## [SUPPLIED MATERIAL]
(* ===== verification/Pool.v ===== *)
(** * internal/misc/pool.go: a pool of objects that can be reset

    [Pool] over pointers: an object is a location, its contents are in a store, and
    clients hold objects between [Get] and [Put].  [sync.Pool] hands out any object it
    has or makes a new one, as it likes, and may forget objects at any time; each of
    its calls is one step.  A nil pointer, which [Get] returns when no constructor was
    given, is [None]; its [Reset] does nothing. *)

From S2P Require Import Prelude.

Module Pool.
Section pool.
(** Contents, what the method [Reset] does to them, and the constructor. *)
Context {T : Type} (Reset : T → T) (newFn : option T).

Record state : Type := mkState {
  store : gmap positive T;
  pooled : list (option positive);   (* what [sync.Pool] has *)
  held : gset positive;              (* what the clients have *)
}.

Inductive event : Type := Got (p : option positive) (contents : option T) | Gave (p : option positive).

(** The contents of a pointer. *)
Definition contents (s : state) (p : option positive) : option T := p ≫= λ l, store s !! l.

Definition hold (p : option positive) (h : gset positive) : gset positive :=
  match p with Some l => {[l]} ∪ h | None => h end.
Definition release (p : option positive) (h : gset positive) : gset positive :=
  match p with Some l => h ∖ {[l]} | None => h end.

(** [New] of the pool: the constructor's object at a location of its own, or nil. *)
Definition New (l : positive) (s : state) : option positive * state :=
  match newFn with
  | Some t => (Some l, mkState (<[l := t]> (store s)) (pooled s) (held s))
  | None => (None, s)
  end.

(** [Put]: reset first, then give back. *)
Definition Put (p : option positive) (s : state) : state :=
  mkState (match p with Some l => alter Reset l (store s) | None => store s end)
    (p :: pooled s) (release p (held s)).

Inductive step : state → option event → state → Prop :=
  | step_get_pooled s p before after : pooled s = before ++ p :: after →
      step s (Some (Got p (contents s p))) (mkState (store s) (before ++ after) (hold p (held s)))
  | step_get_new s l p s' : store s !! l = None → New l s = (p, s') →
      step s (Some (Got p (contents s' p))) (mkState (store s') (pooled s') (hold p (held s')))
  | step_put s p : match p with Some l => l ∈ held s | None => True end →
      step s (Some (Gave p)) (Put p s)
  | step_forget s before p after : pooled s = before ++ p :: after →
      step s None (mkState (store s) (before ++ after) (held s))
  | step_write s l t : l ∈ held s →
      step s None (mkState (<[l := t]> (store s)) (pooled s) (held s)).

Inductive runs : state → list event → state → Prop :=
  | runs_nil s : runs s [] s
  | runs_step s tr s1 e s2 : runs s tr s1 → step s1 e s2 → runs s (tr ++ option_list e) s2.

Definition empty : state := mkState ∅ [] ∅.

(** ** The invariant *)

Definition clean (t : T) : Prop := ∃ u, t = Reset u.

Record pool_inv (s : state) : Prop := {
  inv_known : ∀ l, Some l ∈ pooled s ∨ l ∈ held s → is_Some (store s !! l);
  inv_clean : ∀ l t, Some l ∈ pooled s → store s !! l = Some t → clean t;
  inv_once : NoDup (omap id (pooled s));
  inv_apart : ∀ l, Some l ∈ pooled s → l ∉ held s;
}.

(** What [Get] promises of an object. *)
Definition fresh_or_clean (c : option T) : Prop :=
  match c with Some t => clean t ∨ newFn = Some t | None => newFn = None end.

Lemma elem_of_pooled (ps : list (option positive)) l : l ∈ omap id ps ↔ Some l ∈ ps.
Proof. rewrite list_elem_of_omap. split; [intros (p & Hp & Heq); unfold id in Heq; by subst|by eexists]. Qed.

Lemma omap_middle (before after : list (option positive)) p :
  omap id (before ++ p :: after) ≡ₚ option_list p ++ omap id (before ++ after).
Proof.
  induction before as [|q before IH]; simpl; [by destruct p|]. destruct q as [l|]; simpl; [|done].
  rewrite IH. destruct p; simpl; [apply Permutation_swap|done].
Qed.

(** Removing an object keeps the invariant, with nobody holding it. *)
Lemma forget_inv s p before after : pool_inv s → pooled s = before ++ p :: after →
  pool_inv (mkState (store s) (before ++ after) (held s)) ∧
  match p with Some l => (Some l ∉ before ++ after) ∧ (l ∉ held s) ∧ ∃ t, store s !! l = Some t ∧ clean t | None => True end.
Proof.
  intros [Hk Hc Ho Ha] Hp. rewrite Hp in *. rewrite omap_middle in Ho. apply NoDup_app in Ho as (_ & Hpo & Ho).
  assert (∀ l, Some l ∈ before ++ after → Some l ∈ before ++ p :: after) as Hin by (intros l; set_solver).
  split.
  - split; simpl; [|intros l t Hl; apply Hc; by apply Hin|done|intros l Hl; by apply Ha, Hin].
    intros l [Hl|Hl]; apply Hk; [left; by apply Hin|by right].
  - destruct p as [l|]; [|done]. assert (Some l ∈ before ++ Some l :: after) as Hl by set_solver.
    split; [|split; [by apply Ha|]].
    + intros Hb. apply (Hpo l); [left|]. by apply elem_of_pooled.
    + destruct (Hk l (or_introl Hl)) as [t Ht]. exists t. split; [done|]. by eapply Hc.
Qed.

(** An object nobody has may be handed out. *)
Lemma hold_inv s p : pool_inv s →
  match p with Some l => (Some l ∉ pooled s) ∧ is_Some (store s !! l) | None => True end →
  pool_inv (mkState (store s) (pooled s) (hold p (held s))).
Proof.
  intros [Hk Hc Ho Ha] Hp. destruct p as [l|]; [|by split]. destruct Hp as [Hl Hs].
  split; simpl; [|done|done|].
  - intros l' [Hl'|[->%elem_of_singleton|Hl']%elem_of_union]; [apply Hk; by left|done|apply Hk; by right].
  - intros l' Hl' [->%elem_of_singleton|Hh]%elem_of_union; [done|by apply (Ha l')].
Qed.

(** Contents may change where no pooled object is. *)
Lemma write_inv s l t : pool_inv s → Some l ∉ pooled s →
  pool_inv (mkState (<[l := t]> (store s)) (pooled s) (held s)).
Proof.
  intros [Hk Hc Ho Ha] Hl. split; simpl; [| |done|done].
  - intros l' Hl'. rewrite lookup_insert_is_Some. destruct (decide (l = l')); [by left|right; eauto].
  - intros l' t' Hl'. rewrite lookup_insert_ne by (intros ->; done). by apply Hc.
Qed.

Lemma put_inv s p : pool_inv s → match p with Some l => l ∈ held s | None => True end → pool_inv (Put p s).
Proof.
  intros [Hk Hc Ho Ha] Hp. unfold Put. destruct p as [l|]; split; simpl.
  - intros l' Hl'. rewrite lookup_alter_is_Some. apply Hk.
    destruct Hl' as [[[= ->]|Hl']%elem_of_cons|Hl']; [by right|by left|right; set_solver].
  - intros l' t [[= ->]|Hl']%elem_of_cons.
    + rewrite lookup_alter_eq. intros (u & _ & ->)%fmap_Some. by exists u.
    + rewrite lookup_alter_ne by (intros ->; by apply (Ha l')). by apply Hc.
  - constructor; [|done]. rewrite elem_of_pooled. intros Hl. by apply (Ha l).
  - intros l' [[= ->]|Hl']%elem_of_cons; [set_solver|]. apply Ha in Hl'. set_solver.
  - intros l [[|Hl]%elem_of_cons|Hl]; [done|apply Hk; by left|apply Hk; by right].
  - intros l t [|Hl]%elem_of_cons; [done|by apply Hc].
  - done.
  - intros l [|Hl]%elem_of_cons; [done|by apply Ha].
Qed.

Lemma pool_step_inv s e s' : step s e s' → pool_inv s → pool_inv s' ∧
  match e with Some (Got p c) => match p with Some _ => is_Some c | None => True end ∧
                 (c ≠ None → fresh_or_clean c) | _ => True end.
Proof.
  intros Hs Hi. destruct Hs as [s p before after Hp|s l p s' Hl Hn|s p Hp|s before p after Hp|s l t Hl].
  - destruct (forget_inv _ _ _ _ Hi Hp) as [Hi' Hpo]. destruct p as [l|]; simpl; [|done].
    destruct Hpo as (Hb & Hh & t & Ht & Hct). rewrite Ht. split; [|split; [by eexists|intros _; by left]].
    apply (hold_inv _ (Some l) Hi'). split; [done|by eexists].
  - assert (Some l ∉ pooled s) as Hnp.
    { intros Hin. destruct Hi as [Hk _ _ _]. destruct (Hk l (or_introl Hin)) as [x Hx]. by rewrite Hl in Hx. }
    unfold New in Hn. destruct newFn as [t|] eqn:Hnew; injection Hn as <- <-; simpl; [|by destruct s].
    rewrite lookup_insert_eq. split; [|split; [by eexists|intros _; by right]].
    apply (hold_inv _ (Some l) (write_inv _ l t Hi Hnp)). simpl. rewrite lookup_insert_eq. eauto.
  - split; [by apply put_inv|done].
  - split; [by apply (forget_inv _ _ _ _ Hi Hp)|done].
  - split; [|done]. apply write_inv; [done|]. intros Hin. destruct Hi as [_ _ _ Ha]. by apply (Ha l).
Qed.

Lemma runs_inv tr s : runs empty tr s → pool_inv s.
Proof.
  intros Hr. remember empty as s0. induction Hr as [s|s tr s1 e s2 _ IH Hs]; subst.
  - split; simpl; [|intros l t Hl; by apply elem_of_nil in Hl|constructor|intros l Hl; by apply elem_of_nil in Hl].
    intros l [Hl|Hl]; [by apply elem_of_nil in Hl|set_solver].
  - by destruct (pool_step_inv _ _ _ Hs (IH eq_refl)).
Qed.

(** What comes out of the pool: whatever clients do with the objects they hold
    and whatever the pool forgets, every object [Get] returns is new or as [Reset]
    left it, and no other client holds it; nil comes only from a pool without a
    constructor, or from a nil that was given back. *)
Theorem pool_gives_clean tr s p c s' : runs empty tr s → step s (Some (Got p c)) s' →
  match p with
  | Some l => (∃ t, c = Some t ∧ (clean t ∨ newFn = Some t)) ∧ (l ∉ held s) ∧ l ∈ held s'
  | None => newFn = None ∨ None ∈ pooled s
  end.
Proof.
  intros Hr Hs. pose proof (runs_inv _ _ Hr) as Hi. destruct (pool_step_inv _ _ _ Hs Hi) as [_ Hgot].
  destruct p as [l|].
  - destruct Hgot as [[t ->] Hf]. split; [exists t; split; [done|by apply Hf]|].
    destruct Hi as [Hk _ _ Ha]. inversion Hs as [? ? before after Hp|? l' ? ? Hl Hn| | |]; subst; simpl.
    + split; [|set_solver]. apply Ha. rewrite Hp. set_solver.
    + unfold New in Hn. destruct newFn; [|done]. injection Hn as -> <-. simpl. split; [|set_solver].
      intros Hh. destruct (Hk l ltac:(by right)) as [x Hx]. by rewrite Hl in Hx.
  - inversion Hs as [? ? before after Hp|? l' ? ? Hl Hn| | |]; subst.
    + right. rewrite Hp. set_solver.
    + left. unfold New in Hn. by destruct newFn.
Qed.
End pool.

(** ** Example: a buffer is filled, given back and handed out again, empty *)
Definition reset_text (s : string) : string := EmptyString.
Definition filled : state := mkState (T := string) {[1%positive := "secret"]} [] {[1%positive]}.
Definition given_back : state := Put reset_text (Some 1%positive) filled.

Lemma given_back_runs : runs reset_text (Some "new") empty [Got (Some 1%positive) (Some "new"); Gave (Some 1%positive)] given_back.
Proof.
  apply (runs_step _ _ empty [Got (Some 1%positive) (Some "new")] filled (Some (Gave (Some 1%positive)))).
  - apply (runs_step _ _ empty [Got (Some 1%positive) (Some "new")] (mkState {[1%positive := "new"]} [] {[1%positive]}) None).
    + apply (runs_step _ _ empty [] empty (Some (Got (Some 1%positive) (Some "new")))); [constructor|].
      exact (step_get_new reset_text (Some "new") empty 1 (Some 1%positive)
        (mkState {[1%positive := "new"]} [] ∅) eq_refl eq_refl).
    + exact (step_write reset_text (Some "new") (mkState {[1%positive := "new"]} [] {[1%positive]}) 1 "secret"
        ltac:(set_solver)).
  - apply step_put. set_solver.
Qed.

Lemma pool_gives_clean_witness : ∃ c, c = Some EmptyString ∧ ∃ t, c = Some t ∧ (clean reset_text t ∨ Some "new" = Some t).
Proof.
  exists (contents given_back (Some 1%positive)). split; [reflexivity|].
  apply (pool_gives_clean reset_text (Some "new") _ given_back (Some 1%positive) _ _ given_back_runs
    (step_get_pooled reset_text (Some "new") given_back (Some 1%positive) [] [] eq_refl)).
Defined.
End Pool.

## [GOAL OF THE EXERCISE]
Word for word, restate the lines of the data above that fall between the line holding "has or makes" and the line holding "store : gmap positive T;", inclusive, and no other lines.

## [OUTPUT OF THE EXERCISE]
    has or makes a new one, as it likes, and may forget objects at any time; each of
    its calls is one step.  A nil pointer, which [Get] returns when no constructor was
    given, is [None]; its [Reset] does nothing. *)

From S2P Require Import Prelude.

Module Pool.
Section pool.
(** Contents, what the method [Reset] does to them, and the constructor. *)
Context {T : Type} (Reset : T → T) (newFn : option T).

Record state : Type := mkState {
  store : gmap positive T;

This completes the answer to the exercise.